En la incomodidad de lo legal. No comprendía, no podía comprender, no quería
hacerlo, que en esa incomodidad radica el único medio de construir un orden
social que no se base en la muerte. La legalidad –le dice un periodista al
coronel Mathieu en La batalla de Argelia– es siempre incómoda. Decir –como
dicen quienes buscan atenuar sus asesinatos o acaso perdonarlos o también
justificarlos– que mató culpables porque mató gente que combatía con las armas
en la mano, gente que “murió en combate” es una banalidad, y un acto de mala
fe. La mayoría de los “combates” fueron fraguados. Esos supuestos combatientes
–casi todos masacrados, ultrajados en los campos de exterminio– ya habían muerto.

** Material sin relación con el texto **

(* ===== verification/UContext.v ===== *)
(** * The ucontext backend ([src/coroutine.c], [USE_ASM_CTX] 0)

    On other platforms the library is compiled with the context switch of the
    system: [getcontext], [makecontext] and [swapcontext] of POSIX, and an entry
    point that receives the coroutine's address in two halves.  This file has
    the functions that differ, under the name of the function with [_uc], and
    shows that the two builds behave alike: [erase] maps the states of one to
    the states of the other, and each transition to the same transition
    ([backends_agree]).

    The POSIX functions are not part of the repository: they are a parameter,
    [UContext], with their documented behaviour as its laws.
    [swapcontext(&a, &b)] saves the caller in [a] and resumes what [b] holds;
    a context that [makecontext] has filled starts the function it was given,
    with the two arguments it was given.  A context is represented by the stack
    it resumes, [SFrames], as for the other build, and is used up when it is
    resumed.  [sizeof(Coroutine)], which depends on the type of [ctx], is that
    of the other build too: both ask [malloc] for the same blocks. *)

From stdpp Require Import gmap.
From S2P Require Import Prelude Ring Machine State RunQueue Api Ops Invariant.
From S2P Require Import Preserve Create Spec Refine Safety Demo.

(** ** The two halves of a pointer *)

Definition ptr_hi (p : ptr) : Z := Z.shiftr p 32 mod 2 ^ 32.
Definition ptr_lo (p : ptr) : Z := Z.land p 0xffffffff.
(** [(uintptr_t)hi << 32 | (uintptr_t)lo] *)
Definition ptr_join (hi lo : Z) : ptr := Z.lor (Z.shiftl hi 32) lo.

Lemma ptr_join_split p : 0 ≤ p < 2 ^ 64 → ptr_join (ptr_hi p) (ptr_lo p) = p.
Proof.
  intros Hp. unfold ptr_join, ptr_hi, ptr_lo. change 0xffffffff with (Z.ones 32).
  rewrite (Z.mod_small (Z.shiftr p 32)).
  - apply Z.bits_inj'. intros n Hn. rewrite Z.lor_spec, Z.shiftl_spec, Z.land_spec by done.
    destruct (Z.lt_ge_cases n 32).
    + rewrite Z.testbit_neg_r, Z.ones_spec_low by lia. by rewrite andb_true_r.
    + rewrite Z.shiftr_spec, Z.ones_spec_high by lia. rewrite andb_false_r, orb_false_r.
      f_equal. lia.
  - rewrite Z.shiftr_div_pow2 by lia. split; [apply Z.div_pos; lia|]. apply Z.div_lt_upper_bound; lia.
Qed.

(** [co_entry_uc(hi, lo)] puts the pointer together and goes on like
    [co_entry]. *)
Definition co_entry_uc {L} (hi lo : Z) : frame L := FEntry (ptr_join hi lo).

(** ** The functions of the system *)

(** [swapcontext(from, to)] called from the stack [k]; [getcontext] and
    [makecontext] of the context of [co], to run [co_entry_uc] with [hi] and
    [lo] on the given stack. *)
Class UContext (L U : Type) `{Allocator} := {
  swapcontext (from to : ctx_ref) (k : stackL L) : M L U unit;
  makecontext (co ss_sp : ptr) (ss_size hi lo : Z) : M L U unit;
  swapcontext_ok from to k k' (w : world L U) :
    from ≠ to → w_ctxs w !! to = Some (SFrames k') →
    swapcontext from to k w
    = Ok (set_cpu k' (set_ctxs (<[from := SFrames k]> (delete to (w_ctxs w))) w), ());
  makecontext_ok co ss_sp ss_size hi lo (w : world L U) :
    makecontext co ss_sp ss_size hi lo w
    = Ok (set_ctxs (<[CoCtx co := SFrames [co_entry_uc hi lo]]> (w_ctxs w)) w, ())
}.

Section ucontext.
Context {L U : Type} `{Allocator, LinkMap, UserCode L U, !UContext L U}.
Implicit Types (w : world L U) (k : stackL L).

(** ** The functions that differ *)

Definition co_entry_done_uc (co : ptr) (k : stackL L) : M L U unit :=
  _ ← mod_co co (with_state CO_DONE);
  _ ← wakeup_waiters co;
  swapcontext (CoCtx co) MainCtx (FEntryAbort :: k).

Definition co_create_uc (fn arg : ptr) (stack_size : Z) : M L U ptr :=
  _ ← se_assert (negb (fn =? NULL)) AssertFnNull;
  s ← get_S;
  _ ← se_assert (s_count s <? MAX_COROUTINES) AssertTooMany;
  let stack_size := if stack_size =? 0 then DEFAULT_STACK_SIZE else stack_size in
  co ← calloc_Coroutine;
  if co =? NULL then mret NULL
  else
    stack ← malloc stack_size;
    _ ← mod_co co (with_stack stack);
    if stack =? NULL then _ ← free co; mret NULL
    else
      s ← get_S;
      id ← int_add IntOverflow (s_count s) 1;
      _ ← mod_co co (λ c, MkCo id CO_READY fn arg (c_stack c) stack_size NULL);
      _ ← makecontext co stack stack_size (ptr_hi co) (ptr_lo co);
      s ← get_S;
      _ ← se_assert (in_bounds (s_all s) (s_count s)) BadIndex;
      _ ← mod_S (with_all (zinsert (s_count s) co (s_all s)));
      n ← int_add IntOverflow (s_count s) 1;
      _ ← mod_S (with_count n);
      _ ← q_push co;
      mret co.

Definition resume_uc (next : ptr) (k : stackL L) : M L U unit :=
  _ ← mod_co next (with_state CO_RUNNING);
  _ ← mod_S (with_running next);
  swapcontext MainCtx (CoCtx next) (FResume :: k).

Definition co_run_iter_uc (k : stackL L) : M L U unit :=
  co ← q_pop;
  if co =? NULL then set_stack k
  else
    c ← deref co;
    _ ← se_assert (bool_decide (c_state c = CO_READY)) AssertRunNotReady;
    resume_uc co (FRun :: k).

Definition co_yield_uc (k : stackL L) : M L U unit :=
  s ← get_S;
  let co := s_running s in
  _ ← se_assert (negb (co =? NULL)) AssertYieldOutside;
  _ ← mod_co co (with_state CO_READY);
  _ ← q_push co;
  swapcontext (CoCtx co) MainCtx k.

Definition co_await_uc (other : ptr) (k : stackL L) : M L U unit :=
  _ ← se_assert (negb (other =? NULL)) AssertAwaitNull;
  o ← deref other;
  if bool_decide (c_state o = CO_DONE) then set_stack k
  else
    s ← get_S;
    let co := s_running s in
    _ ← se_assert (negb (co =? NULL)) AssertAwaitOutside;
    _ ← mod_co co (with_state CO_WAITING);
    _ ← mod_co co (with_awaiting other);
    swapcontext (CoCtx co) MainCtx k.

Definition user_call_uc (c : ucall L) (k : stackL L) : M L U unit :=
  match c with
  | UYield l => co_yield_uc (FUser l :: k)
  | UAwait other l => co_await_uc other (FUser l :: k)
  | UCreate fn arg sz f =>
      p ← co_create_uc fn arg (wrap64 sz); set_stack (FUser (f p) :: k)
  | _ => user_call c k
  end.

Definition run_frame_uc (f : frame L) (k : stackL L) : M L U unit :=
  match f with
  | FUser l =>
      w ← se_gets (λ w, w);
      let '(c, u) := ustep l (w_user w) in
      _ ← se_modify (set_user u);
      user_call_uc c k
  | FEntryRet co => co_entry_done_uc co k
  | FRun => co_run_iter_uc k
  | FTrampoline _ => se_fail BadContext
  | _ => run_frame f k
  end.

Definition step_uc w : outcome L U :=
  match w_cpu w with
  | [] => Halted
  | f :: k =>
      match run_frame_uc f k w with
      | Ok (w', _) => Stepped w'
      | Err e => Faulted e
      end
  end.

(** ** The correspondence of states *)

(** The assembly routine [co_trampoline] has no counterpart: a coroutine that is
    there is about to enter [co_entry]. *)
Definition erase_frame (f : frame L) : frame L :=
  match f with FTrampoline co => FEntry co | _ => f end.
Definition erase_stack (k : stackL L) : stackL L := erase_frame <$> k.

(** An initial context of [p], whatever the words it points to, becomes one that
    [makecontext] has filled. *)
Definition erase_saved (r : ctx_ref) (s : saved L) : saved L :=
  match r, s with
  | CoCtx p, SFresh _ => SFrames [FEntry p]
  | _, SFrames k => SFrames (erase_stack k)
  | MainCtx, SFresh c => SFresh c
  end.
Definition erase_ctxs (P : gmap ctx_ref (saved L)) : gmap ctx_ref (saved L) :=
  map_imap (λ r s, Some (erase_saved r s)) P.

Definition erase w : world L U :=
  MkWorld (w_S w) (w_objs w) (w_blocks w) ∅ (erase_ctxs (w_ctxs w)) (w_alloc w) (w_user w)
    (erase_stack (w_cpu w)).

Definition erase_result {A} (r : result error (world L U * A)) : result error (world L U * A) :=
  match r with Ok (w, a) => Ok (erase w, a) | Err e => Err e end.

Lemma erase_ctxs_lookup P r : erase_ctxs P !! r = erase_saved r <$> P !! r.
Proof. unfold erase_ctxs. rewrite map_lookup_imap. by destruct (P !! r). Qed.

Lemma erase_ctxs_insert P r s : erase_ctxs (<[r := s]> P) = <[r := erase_saved r s]> (erase_ctxs P).
Proof.
  apply map_eq. intros q. rewrite erase_ctxs_lookup, !lookup_insert.
  case_decide; [by subst|]. by rewrite erase_ctxs_lookup.
Qed.

Lemma erase_ctxs_delete P r : erase_ctxs (delete r P) = delete r (erase_ctxs P).
Proof.
  apply map_eq. intros q. rewrite erase_ctxs_lookup, !lookup_delete.
  case_decide; [done|]. by rewrite erase_ctxs_lookup.
Qed.

(** ** Operations that do not switch *)

(** [m'] does on the erased state what [m] does, where [J] holds of the
    contexts and the words of the stacks. *)
Definition agrees {A} (J : gmap ctx_ref (saved L) → gmap Z Z → Prop) (m m' : M L U A) : Prop :=
  ∀ w, J (w_ctxs w) (w_words w) → m' (erase w) = erase_result (m w).
Definition anyway (_ : gmap ctx_ref (saved L)) (_ : gmap Z Z) : Prop := True.

(** [m] leaves contexts and stacks alone. *)
Definition no_switch {A} (m : M L U A) : Prop :=
  ∀ w w' a, m w = Ok (w', a) → w_ctxs w' = w_ctxs w ∧ w_words w' = w_words w.

Lemma agrees_bind {A B} J (m m' : M L U A) (f f' : A → M L U B) :
  agrees anyway m m' → no_switch m → (∀ a, agrees J (f a) (f' a)) → agrees J (m ≫= f) (m' ≫= f').
Proof.
  intros Hm Hn Hf w Hw. unfold mbind, se_bind. rewrite Hm by done.
  destruct (m w) as [[w1 a]|e] eqn:He; cbn; [|done]. destruct (Hn _ _ _ He) as [Hc Hs].
  apply Hf. by rewrite Hc, Hs.
Qed.

Lemma agrees_bind_any {A B} (m m' : M L U A) (f f' : A → M L U B) :
  agrees anyway m m' → (∀ a, agrees anyway (f a) (f' a)) → agrees anyway (m ≫= f) (m' ≫= f').
Proof.
  intros Hm Hf w Hw. unfold mbind, se_bind. rewrite Hm by done.
  destruct (m w) as [[w1 a]|e] eqn:He; cbn; [|done]. by apply Hf.
Qed.

Lemma no_switch_bind {A B} (m : M L U A) (f : A → M L U B) :
  no_switch m → (∀ a, no_switch (f a)) → no_switch (m ≫= f).
Proof.
  intros Hm Hf w w' b (w1 & a & Hm1 & Hf1)%se_bind_inv.
  destruct (Hm _ _ _ Hm1), (Hf _ _ _ _ Hf1). split; congruence.
Qed.

Lemma agrees_any {A} J (m m' : M L U A) : agrees anyway m m' → agrees J m m'.
Proof. intros Hm w _. by apply Hm. Qed.
(** The coroutines that the scan wakes. *)
Lemma finish_waiter w p l c r :
  inv (Some p) l w → w_objs w !! p = Some c → c_state c = CO_RUNNING →
  (r ≠ p ∧ ∃ d, w_objs w !! r = Some d ∧ waits_on p d = true)
  ↔ ∃ z, (d ← w_objs w !! r; co_thread w r d) = Some (Awaiting p z).
Proof.
  intros Hi Hc Hst. split.
  - intros (Hr & d & Hd & [Hsd Ha]%waits_on_spec). rewrite Hd. cbn. unfold co_thread. rewrite Hsd, Ha.
    destruct (resumable_point w r d) as [z ->]; [|by exists z].
    eapply k_ctx; [by eapply inv_co|by right].
  - intros (z & Hz). destruct (w_objs w !! r) as [d|] eqn:Hd; [|done]. cbn in Hz.
    unfold co_thread in Hz. destruct (c_state d) eqn:Hsd.
    + by destruct (saved_point _ d).
    + exfalso. apply (k_run _ _ _ _ _ _ _ _ (inv_co _ _ _ Hi _ _ Hd)) in Hsd. injection Hsd as ->.
      injection Hz. intros Hz'. unfold stack_thread in Hz'. by repeat case_match.
    + destruct (saved_point _ d); [|done]. injection Hz as Ha <-.
      split; [intros ->; congruence|]. exists d. split; [done|]. by apply waits_on_spec.
    + done.
Qed.
Lemma creating_step P P' :
  creating P → pool_step P P' → creating P' ∧ (left_to_create P' < left_to_create P)%nat.
Proof using todo_many todo_fn.
  intros HP Hs. unfold left_to_create, creating in *.
  destruct HP as [Hmem [(dn & todo & made & Hd & Hl & Hr & Hm & Ht)|[Hnull [Ht|Ht]]]];
    destruct Hs as [t y c u P1 Hy Hu Hin Hcs|p x Hp Hx Hlive|x Hx Ha]; try congruence;
    (destruct t as [p|]; [destruct (Hin ltac:(done)) as [x Hx]; congruence|]);
    rewrite Ht in Hy; try done; injection Hy as <-.
  - destruct (creating_head dn todo made Hd Hl Hm) as (fn & arg & todo' & -> & Hfn).
    injection Hu as <- <-. rewrite Ht. inversion Hcs as [| | | | | |? ? ? ? _ Hnull|? ? ? ? p _ Hp _ Hlt| | | |];
      subst; cbn [goes p_threads p_reg].
    + rewrite lookup_insert_eq. cbn. split; [eauto 10|lia].
    + rewrite lookup_insert_ne, lookup_insert_eq, (proj2 (Z.eqb_neq _ _)) by done.
      rewrite Hl in *. split; [split; [done|left]|cbn; lia].
      exists (dn ++ [(fn, arg)]), todo', (p_reg P ++ [p]). rewrite <- app_assoc, !length_app. cbn.
      split_and!; [done|lia|done|lia|done].
  - injection Hu as <- <-. rewrite Ht. inversion Hcs; subst; [|done]. cbn.
    rewrite lookup_delete_eq. split; [eauto 10|lia].
Qed.

Lemma creating_fault P e : creating P → pool_fault P e → e = AssertTooMany.
Proof using size_ok todo_many todo_fn.
  intros HP He. unfold creating in HP.
  destruct HP as [Hmem [(dn & todo & made & Hd & Hl & Hr & Hm & Ht)|[Hnull [Ht|Ht]]]];
    destruct He as [t y c u e Hy Hu Hin Hf|p x q Hp Hx Hq Hlive]; try congruence;
    (destruct t as [p|]; [destruct (Hin ltac:(done)) as [x Hx]; congruence|]);
    rewrite Ht in Hy; try done; injection Hy as <-.
  - destruct (creating_head dn todo made Hd Hl Hm) as (fn & arg & todo' & -> & Hfn).
    injection Hu as <- <-. by inversion Hf.
  - injection Hu as <- <-. inversion Hf.
Qed.
(** [rb_push] of the ring-buffer demo refines a push on a list of at most
    [BUFFER_CAPACITY] elements: no index leaves the array, a full buffer is
    reported with -1 and left alone. *)
Lemma rb_push_spec rb l v :
  ring_rep rb l →
  ∃ rb' rc, rb_push rb v = Some (rb', rc)
    ∧ ((rc = 0 ∧ Z.of_nat (length l) < BUFFER_CAPACITY ∧ ring_rep rb' (l ++ [v]))
       ∨ (rc = -1 ∧ Z.of_nat (length l) = BUFFER_CAPACITY ∧ rb' = rb)).
Proof.
  intros Hr. pose proof (rr_size _ _ Hr) as Hs. pose proof (rr_fits _ _ Hr) as Hf.
  unfold rb_push. cbn in Hs, Hf. destruct (Z.eqb_spec (count rb) BUFFER_CAPACITY) as [Hc|Hc].
  { eexists _, _. split; [done|]. right. split_and!; [done|lia|done]. }
  ring_push_ops Hr v.
  eexists _, _. split; [done|]. left. split_and!; [done|lia|].
  eapply (ring_push_rep rb); try done. cbn. lia.
Qed.

(** [rb_pop] refines the pop of that list: it delivers the oldest element,
    and reports an empty buffer with -1. *)
Lemma rb_pop_spec rb l out :
  ring_rep rb l →
  ∃ rb' v rc, rb_pop rb out = Some (rb', v, rc)
    ∧ match l with
      | [] => rc = -1 ∧ v = out ∧ rb' = rb
      | x :: l' => rc = 0 ∧ v = x ∧ ring_rep rb' l'
      end.
Proof.
  intros Hr. pose proof (rr_size _ _ Hr) as Hs. unfold rb_pop. cbn in Hs.
  destruct l as [|x l].
  { rewrite Hs. cbn. eauto 10. }
  rewrite (proj2 (Z.eqb_neq _ _)) by (rewrite Hs; cbn; lia).
  ring_pop_ops Hr.
  eexists _, _, _. split; [done|]. split_and!; [done..|]. by eapply (ring_pop_rep rb).
Qed.

(** What the program prints. *)
Inductive out : Set := Produced (v count : Z) | Consumed (v count : Z).

Record mem := Mem { rb : ring_buffer; printed : list out }.

Inductive point : Set :=
| PLoop (i : Z)         (* producer, loop condition *)
| PPush (i : Z)         (* producer, inner loop condition *)
| CLoop (received : Z)  (* consumer, loop condition *)
| CPop (received : Z).  (* consumer, inner loop condition *)

Definition producer_push (i : Z) (m : mem) : option (mem * ucall point) :=
  '(rb', rc) ← rb_push (rb m) i;
  if negb (rc =? 0) then Some (Mem rb' (printed m), UYield (PPush i))
  else
    i' ← cadd i 1;
    Some (Mem rb' (printed m ++ [Produced i (count rb')]), UYield (PLoop i')).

Aunque la prensa de esos años –expresándose incluso con el mismo lenguaje del
poder militar: “Fue abatido un importante cabecilla subversivo”– informara de
sus muertes en destacados titulares.
Ese fue Videla. ¿Quién seguirá
siendo? No podemos saberlo. Depende de los vaivenes de la historia. Depende de
todos los que amamos y respetamos la vida en este país. Depende de nuestra
fuerza y nuestra convicción para impedir su regreso. Porque esos que
rencorosamente dicen: “Ya van a ver cuando se dé vuelta la tortilla”. Esos, lo
quieren otra vez. Creo, sin embargo, que para quienes vivimos bajo su reino de
cementerios, no morirá nunca. Videla es el núcleo íntimo de nuestro miedo. El
secreto terror que todos llevamos en sí. Es nuestra perfecta idea del mal. De
la ausencia o de la despreocupación de Dios. O, peor, de su complicidad con ese
mal. Ese núcleo íntimo de terror que dejó en nosotros nos dice día a día que
volverá. Que el mal es la esencia más determinante de este mundo y entonces él,
que era el mal, retornará, de una u otra forma. Alguien aparecerá otra vez para
ser Videla. Pero hay en nosotros y en muchos más otro núcleo y ese núcleo es el
de nuestro amor por la vida y por la justicia y por las causas justas. Desde
ese núcleo –que día a día crece en nosotros y seguirá creciendo– impediremos
ese regreso tan indeseado, que no sólo es la perversa esencia de toda
perversión, sino también del mal, de la muerte.